Task item:
Repeat only the lines below from the one containing "(** * Programs of threads that share locks" through the one containing "(** A run by", inclusive, exactly as written.

Dataset records START

(* ===== verification/Interleave.v ===== *)
(** * Programs of threads that share locks

    Threads that lose the processor only at calls of the kernel: a program is a
    function that makes the next step of a thread, every order of steps is a run.
    Here are runs and their end, [Lock] of [threads/synch.cc] as its clients see it, and
    what they all keep: who is in a section holds its lock, who waits is in a queue.

    A thread at [Acquire] can go on when the semaphore of the lock is positive; that
    the kernel then has such a thread awake is what [KernelProps] shows of semaphores. *)

From S2P Require Import Prelude.

(** ** Runs *)

Section Runs.
Context {W : Type} (step : nat -> W -> option W).

(** [s] after [n] steps of the threads from [s0], in some order. *)
Inductive steps (s0 : W) : nat -> W -> Prop :=
| steps_none : steps s0 0 s0
| steps_more n t s s' : steps s0 n s -> step t s = Some s' -> steps s0 (S n) s'.

(** A run by a given schedule; threads that cannot go on are passed over. *)
Fixpoint by_schedule (ts : list nat) (s : W) : nat * W :=
  match ts with
  | [] => (0%nat, s)
  | t :: ts =>
      match step t s with
      | Some s => let '(n, s) := by_schedule ts s in (S n, s)
      | None => by_schedule ts s
      end
  end.

Lemma steps_trans s0 n s : steps s0 n s -> forall m s', steps s m s' -> steps s0 (m + n) s'.
Proof. intros H m s' H'. induction H' as [|m t s1 s' _ IH Hs]; [done|]. by eapply steps_more. Qed.
Lemma by_schedule_steps ts s n s' : by_schedule ts s = (n, s') -> steps s n s'.
Proof.
  revert s n s'. induction ts as [|t ts IH]; intros s n s' H; cbn in H; [injection H as <- <-; constructor|].
  destruct (step t s) as [s1|] eqn:Hs; [|by apply IH].
  destruct (by_schedule ts s1) as [m s2] eqn:E. injection H as <- <-.
  replace (S m) with (m + 1)%nat by lia. eapply steps_trans; [by eapply steps_more; [constructor|]|by apply IH].
Qed.

Context (inv : W -> Prop) (measure : W -> nat).
Context (Hinv : forall t s s', inv s -> step t s = Some s' -> inv s').

Lemma steps_inv s0 n s : inv s0 -> steps s0 n s -> inv s.
Proof. intros H0. induction 1; eauto. Qed.

Context (Hdec : forall t s s', inv s -> step t s = Some s' -> (measure s' < measure s)%nat).

(** Every run is at most as long as the measure of its first state. *)
Lemma steps_bound s0 n s : inv s0 -> steps s0 n s -> (n + measure s <= measure s0)%nat.
Proof.
  intros H0 H. induction H as [|n t s s' H IH Hs]; [lia|]. pose proof (Hdec t s s' (steps_inv _ _ _ H0 H) Hs). lia.
Qed.

(** A program in which some thread can go on until all is done gets there. *)
Lemma runs_finish (done : W -> Prop) s : (forall s, inv s -> done s \/ exists t s', step t s = Some s') ->
  inv s -> exists n s', steps s n s' /\ done s'.
Proof.
  intros Hgo. induction s as [s IH] using (induction_ltof1 _ measure). unfold ltof in IH. intros Hs.
  destruct (Hgo s Hs) as [Hd|(t & s1 & H1)]; [exists 0%nat, s; by split; [constructor|]|].
  destruct (IH s1 (Hdec _ _ _ Hs H1) (Hinv _ _ _ Hs H1)) as (n & s' & Hn & Hd). exists (n + 1)%nat, s'. split; [|done].
  eapply steps_trans; [|exact Hn]. eapply steps_more; [constructor|done].
Qed.
End Runs.

(** ** Counting threads by where they are *)

Definition b2n (b : bool) : nat := if b then 1 else 0.
Definition count_if {P : Type} (f : P -> bool) (l : list P) : nat := sum_list_with (fun p => b2n (f p)) l.
Arguments count_if {P} f l : simpl never.

(** [class Lock]: the value of its semaphore, and [holdingThread]. *)
Record Lk : Type := MkLk { lk_value : nat; lk_holder : option nat }.

(** [Lock::Lock], [Lock::Acquire] by thread [t] ([None]: it has to wait),
    [Lock::Release] by any thread. *)
Definition new_lk : Lk := MkLk 1 None.
Definition lk_acquire (t : nat) (k : Lk) : option Lk :=
  match lk_value k with O => None | S v => Some (MkLk v (Some t)) end.
Definition lk_release (k : Lk) : Lk := MkLk (S (lk_value k)) None.

Section Places.
Context {P : Type}.
Implicit Types (l : list P) (p q : P).

Lemma sum_insert (f : P -> nat) l t p q : l !! t = Some p ->
  (sum_list_with f (<[t := q]> l) + f p = sum_list_with f l + f q)%nat.
Proof.
  revert t. induction l as [|x l IH]; intros [|t] H; [done|done| |].
  - injection H as ->. cbn. lia.
  - specialize (IH t H). change (<[S t := q]> (x :: l)) with (x :: <[t := q]> l). cbn [sum_list_with]. lia.
Qed.
Lemma count_insert_if f l t p q : l !! t = Some p ->
  (count_if f (<[t := q]> l) + b2n (f p) = count_if f l + b2n (f q))%nat.
Proof. apply (sum_insert (fun p => b2n (f p))). Qed.
Lemma sum_at_least (f : P -> nat) l t p : l !! t = Some p -> (f p <= sum_list_with f l)%nat.
Proof.
  revert t. induction l as [|x l IH]; intros [|t] H; [done|done| |]; cbn [sum_list_with].
  - injection H as ->. lia.
  - specialize (IH t H). lia.
Qed.
Lemma count_at_least f l t p : l !! t = Some p -> f p = true -> (1 <= count_if f l)%nat.
Proof. intros H Hf. pose proof (sum_at_least (fun p => b2n (f p)) l t p H) as Hs. cbn in Hs. by rewrite Hf in Hs. Qed.
Lemma sum_some (f : P -> nat) l : (0 < sum_list_with f l)%nat -> exists t p, l !! t = Some p /\ (0 < f p)%nat.
Proof.
  induction l as [|x l IH]; cbn; [lia|]. intros H. destruct (decide (f x = 0%nat)) as [E|E].
  - destruct IH as (t & p & H1 & H2); [lia|]. by exists (S t), p.
  - exists 0%nat, x. split; [done|lia].
Qed.
Lemma count_some f l : (0 < count_if f l)%nat -> exists t p, l !! t = Some p /\ f p = true.
Proof. intros (t & p & H1 & H2)%sum_some. exists t, p. split; [done|]. destruct (f p); [done|cbn in H2; lia]. Qed.
Lemma count_none f l : (forall t p, l !! t = Some p -> f p = false) -> count_if f l = 0%nat.
Proof. intros H. destruct (decide (count_if f l = 0%nat)); [done|]. destruct (count_some f l) as (t & p & H1 & H2); [lia|]. by rewrite (H t p H1) in H2. Qed.
Lemma count_zero f l t p : count_if f l = 0%nat -> l !! t = Some p -> f p = false.
Proof. intros H Ht. destruct (f p) eqn:E; [|done]. pose proof (count_at_least f l t p Ht E). lia. Qed.
Lemma sum_zero (f : P -> nat) l : (forall t p, l !! t = Some p -> f p = 0%nat) -> sum_list_with f l = 0%nat.
Proof.
  intros H. destruct (decide (sum_list_with f l = 0%nat)); [done|].
  destruct (sum_some f l) as (t & p & H1 & H2); [lia|]. rewrite (H t p H1) in H2. lia.
Qed.
Lemma count_unique f l t p u q : (count_if f l <= 1)%nat -> l !! t = Some p -> f p = true -> l !! u = Some q -> f q = true -> u = t.
Proof.
  intros H Ht Hp Hu Hq. destruct (decide (u = t)) as [|Hne]; [done|]. revert t u H Ht Hu Hne.
  induction l as [|x l IH]; intros [|t] [|u] H Ht Hu Hne; try done; cbn in Ht, Hu; unfold count_if in H, IH; cbn [sum_list_with] in H.
  - injection Ht as ->. rewrite Hp in H. pose proof (count_at_least f l u q Hu Hq) as H1. unfold count_if in H1. cbn [b2n] in H. lia.
  - injection Hu as ->. rewrite Hq in H. pose proof (count_at_least f l t p Ht Hp) as H1. unfold count_if in H1. cbn [b2n] in H. lia.
  - f_equal. apply IH; [lia|done|done|congruence].
Qed.
Lemma count_fmap {Q : Type} (f : P -> bool) (g : Q -> P) (l : list Q) : count_if f (g <$> l) = count_if (fun x => f (g x)) l.
Proof. unfold count_if. induction l as [|x l IH]; cbn; [done|]. by rewrite IH. Qed.
Lemma count_ext f g l : (forall p, f p = g p) -> count_if f l = count_if g l.
Proof. intros H. unfold count_if. induction l as [|x l IH]; cbn; [done|]. by rewrite H, IH. Qed.
Lemma count_negb f l : (count_if f l + count_if (fun p => negb (f p)) l = length l)%nat.
Proof. unfold count_if. induction l as [|x l IH]; cbn; [done|]. destruct (f x); cbn; lia. Qed.
(** Some thread is at a place, or none is. *)
Lemma count_cases f l : (exists t p, l !! t = Some p /\ f p = true) \/ count_if f l = 0%nat.
Proof. destruct (decide (count_if f l = 0%nat)); [by right|]. left. apply count_some. lia. Qed.

Lemma count_disjoint f g h l : (forall p, b2n (f p) + b2n (g p) <= b2n (h p))%nat ->
  (count_if f l + count_if g l <= count_if h l)%nat.
Proof. intros H. unfold count_if. induction l as [|x l IH]; cbn; [lia|]. specialize (H x). lia. Qed.
Lemma count_split f g l : count_if f l = (count_if (fun p => f p && g p) l + count_if (fun p => f p && negb (g p)) l)%nat.
Proof. unfold count_if. induction l as [|x l IH]; cbn; [lia|]. destruct (f x), (g x); cbn; lia. Qed.

Lemma alter_at (f : P -> P) l u p : l !! u = Some p -> alter f u l = <[u := f p]> l.
Proof.
  intros Hu. apply list_eq. intros v. destruct (decide (v = u)) as [->|Hne].
  - rewrite list_lookup_alter_eq, Hu, list_lookup_insert_eq by (by eapply lookup_lt_Some). done.
  - by rewrite list_lookup_alter_ne, list_lookup_insert_ne by done.
Qed.
Lemma lookup_moved_to l t p q u r : l !! t = Some p -> <[t := q]> l !! u = Some r ->
  (u = t /\ r = q) \/ (u <> t /\ l !! u = Some r).
Proof.
  intros Ht Hu. destruct (decide (u = t)) as [->|Hne].
  - left. rewrite list_lookup_insert_eq in Hu by (by eapply lookup_lt_Some). by injection Hu as <-.
  - right. by rewrite list_lookup_insert_ne in Hu by done.
Qed.

(** ** Sections *)

(** The lock is free or exactly one thread is in the section it guards, its holder. *)
Record guarded (section : P -> bool) (k : Lk) (l : list P) : Prop := {
  gd_value : (lk_value k + count_if section l = 1)%nat;
  gd_holder : forall t p, l !! t = Some p -> section p = true -> lk_holder k = Some t
}.

Lemma guarded_new section l : (forall t p, l !! t = Some p -> section p = false) -> guarded section new_lk l.
Proof. intros H. split; [by rewrite count_none|]. intros t p Hp Hs. by rewrite (H t p Hp) in Hs. Qed.
Lemma guarded_move section k l t p q : guarded section k l -> l !! t = Some p -> section q = section p ->
  guarded section k (<[t := q]> l).
Proof.
  intros [H1 H2] Ht Hs. split.
  - pose proof (count_insert_if section l t p q Ht). rewrite Hs in *. lia.
  - intros u r [[-> ->]|[_ H]]%(lookup_moved_to _ _ _ _ _ _ Ht) Hr; [|by eapply H2]. rewrite Hs in Hr. by eapply H2.
Qed.
Lemma guarded_acquire section k k' l t p q : guarded section k l -> l !! t = Some p -> lk_acquire t k = Some k' ->
  section p = false -> section q = true -> guarded section k' (<[t := q]> l).
Proof.
  intros [H1 H2] Ht Ha Hp Hq. unfold lk_acquire in Ha. destruct (lk_value k) as [|v] eqn:Hv; [done|]. injection Ha as <-.
  assert (v = 0%nat /\ count_if section l = 0%nat) as [-> H0] by lia. split; cbn.
  - pose proof (count_insert_if section l t p q Ht). rewrite Hp, Hq in *. cbn in *. lia.
  - intros u r [[-> ->]|[_ H]]%(lookup_moved_to _ _ _ _ _ _ Ht) Hr; [done|].
    pose proof (count_at_least section l u r H Hr). lia.
Qed.
Lemma guarded_release section k l t p q : guarded section k l -> l !! t = Some p ->
  section p = true -> section q = false -> guarded section (lk_release k) (<[t := q]> l).
Proof.
  intros [H1 H2] Ht Hp Hq. pose proof (count_insert_if section l t p q Ht). pose proof (count_at_least section l t p Ht Hp).
  rewrite Hp, Hq in *. cbn in *. split; [cbn; lia|].
  intros u r H' Hr. pose proof (count_at_least section _ u r H' Hr). lia.
Qed.
(** What is only done in the section is done by its one thread. *)
Lemma guarded_count section k l t p f : guarded section k l -> l !! t = Some p -> section p = true ->
  (forall r, f r = true -> section r = true) -> count_if f l = b2n (f p).
Proof.
  intros [Hv _] Ht Hp Hf. pose proof (count_split section f l) as Hs.
  pose proof (count_disjoint f (fun _ => false) (fun r => section r && f r) l) as Hle.
  pose proof (count_disjoint (fun r => section r && f r) (fun _ => false) f l) as Hge.
  assert (count_if f l = count_if (fun r => section r && f r) l) as ->.
  { rewrite (count_none (fun _ => false)) in Hle, Hge by done. apply Nat.le_antisymm.
    - rewrite <- Hle; [lia|]. intros r. specialize (Hf r). destruct (f r), (section r); cbn; naive_solver lia.
    - rewrite <- Hge; [lia|]. intros r. destruct (f r), (section r); cbn; lia. }
  destruct (f p) eqn:E; cbn.
  - pose proof (count_at_least (fun r => section r && f r) l t p Ht ltac:(cbn beta; by rewrite Hp, E)). lia.
  - pose proof (count_at_least (fun r => section r && negb (f r)) l t p Ht ltac:(cbn beta; by rewrite Hp, E)). lia.
Qed.
(** The lock is free unless a thread is in the section. *)
Lemma guarded_free section k l t : guarded section k l -> (forall u p, l !! u = Some p -> section p = false) ->
  exists k', lk_acquire t k = Some k'.
Proof. intros [H _] Hn. rewrite count_none in H by done. unfold lk_acquire. destruct (lk_value k); [lia|]. eauto. Qed.

(** ** Queues of conditions *)

Record queued (waiting : P -> bool) (q : list nat) (l : list P) : Prop := {
  qu_nodup : NoDup q;
  qu_in : forall t, t ∈ q <-> exists p, l !! t = Some p /\ waiting p = true
}.

Lemma queued_new waiting l : (forall t p, l !! t = Some p -> waiting p = false) -> queued waiting [] l.
Proof.
  intros H. split; [constructor|]. intros t. split; [by intros ?%elem_of_nil|]. intros (p & Hp & Hw). by rewrite (H t p) in Hw.
Qed.
Lemma queued_move waiting qs l t p q : queued waiting qs l -> l !! t = Some p -> waiting p = false -> waiting q = false ->
  queued waiting qs (<[t := q]> l).
Proof.
  intros [H1 H2] Ht Hp Hq. split; [done|]. intros u. rewrite H2. split; intros (r & Hr & Hw).
  - exists r. rewrite list_lookup_insert_ne; [done|]. intros ->. congruence.
  - apply (lookup_moved_to _ _ _ _ _ _ Ht) in Hr as [[-> ->]|[_ Hr]]; [congruence|by exists r].
Qed.
Lemma queued_append waiting qs l t p q : queued waiting qs l -> l !! t = Some p -> waiting p = false -> waiting q = true ->
  queued waiting (qs ++ [t]) (<[t := q]> l).
Proof.
  intros [H1 H2] Ht Hp Hq. pose proof (lookup_lt_Some _ _ _ Ht) as Hlt. split.
  - apply NoDup_app. split; [done|]. split; [|apply NoDup_singleton]. intros u (r & Hr & Hw)%H2 ->%list_elem_of_singleton. congruence.
  - intros u. rewrite elem_of_app, list_elem_of_singleton, H2. split.
    + intros [(r & Hr & Hw)| ->]; [|exists q; by rewrite list_lookup_insert_eq].
      exists r. rewrite list_lookup_insert_ne; [done|]. intros ->. congruence.
    + intros (r & [[-> ->]|[Hne Hr]]%(lookup_moved_to _ _ _ _ _ _ Ht) & Hw); [by right|left; by exists r].
Qed.
Lemma queued_head waiting u qs l : queued waiting (u :: qs) l -> exists p, l !! u = Some p /\ waiting p = true.
Proof. intros [_ H]. apply H. by left. Qed.
Lemma queued_pop waiting u qs l q : queued waiting (u :: qs) l -> waiting q = false -> queued waiting qs (<[u := q]> l).
Proof.
  intros Hq Hw. destruct (queued_head _ _ _ _ Hq) as (p & Hp & _). destruct Hq as [[Hu H1]%NoDup_cons H2].
  split; [done|]. intros v. split.
  - intros Hv. destruct (proj1 (H2 v) ltac:(by right)) as (r & Hr & Hr'). exists r. rewrite list_lookup_insert_ne; [done|]. by intros ->.
  - intros (r & [[-> ->]|[Hne Hr]]%(lookup_moved_to _ _ _ _ _ _ Hp) & Hr'); [congruence|].
    pose proof (proj2 (H2 v) ltac:(by exists r)) as Hin. by apply elem_of_cons in Hin as [|].
Qed.
Lemma queued_nil waiting l t p : queued waiting [] l -> l !! t = Some p -> waiting p = false.
Proof.
  intros [_ H] Hp. destruct (waiting p) eqn:E; [|done]. pose proof (proj2 (H t) ltac:(by exists p)) as Hin. by apply elem_of_nil in Hin.
Qed.
End Places.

Dataset records END

Answer box:
(** * Programs of threads that share locks

    Threads that lose the processor only at calls of the kernel: a program is a
    function that makes the next step of a thread, every order of steps is a run.
    Here are runs and their end, [Lock] of [threads/synch.cc] as its clients see it, and
    what they all keep: who is in a section holds its lock, who waits is in a queue.

    A thread at [Acquire] can go on when the semaphore of the lock is positive; that
    the kernel then has such a thread awake is what [KernelProps] shows of semaphores. *)

From S2P Require Import Prelude.

(** ** Runs *)

Section Runs.
Context {W : Type} (step : nat -> W -> option W).

(** [s] after [n] steps of the threads from [s0], in some order. *)
Inductive steps (s0 : W) : nat -> W -> Prop :=
| steps_none : steps s0 0 s0
| steps_more n t s s' : steps s0 n s -> step t s = Some s' -> steps s0 (S n) s'.

(** A run by a given schedule; threads that cannot go on are passed over. *)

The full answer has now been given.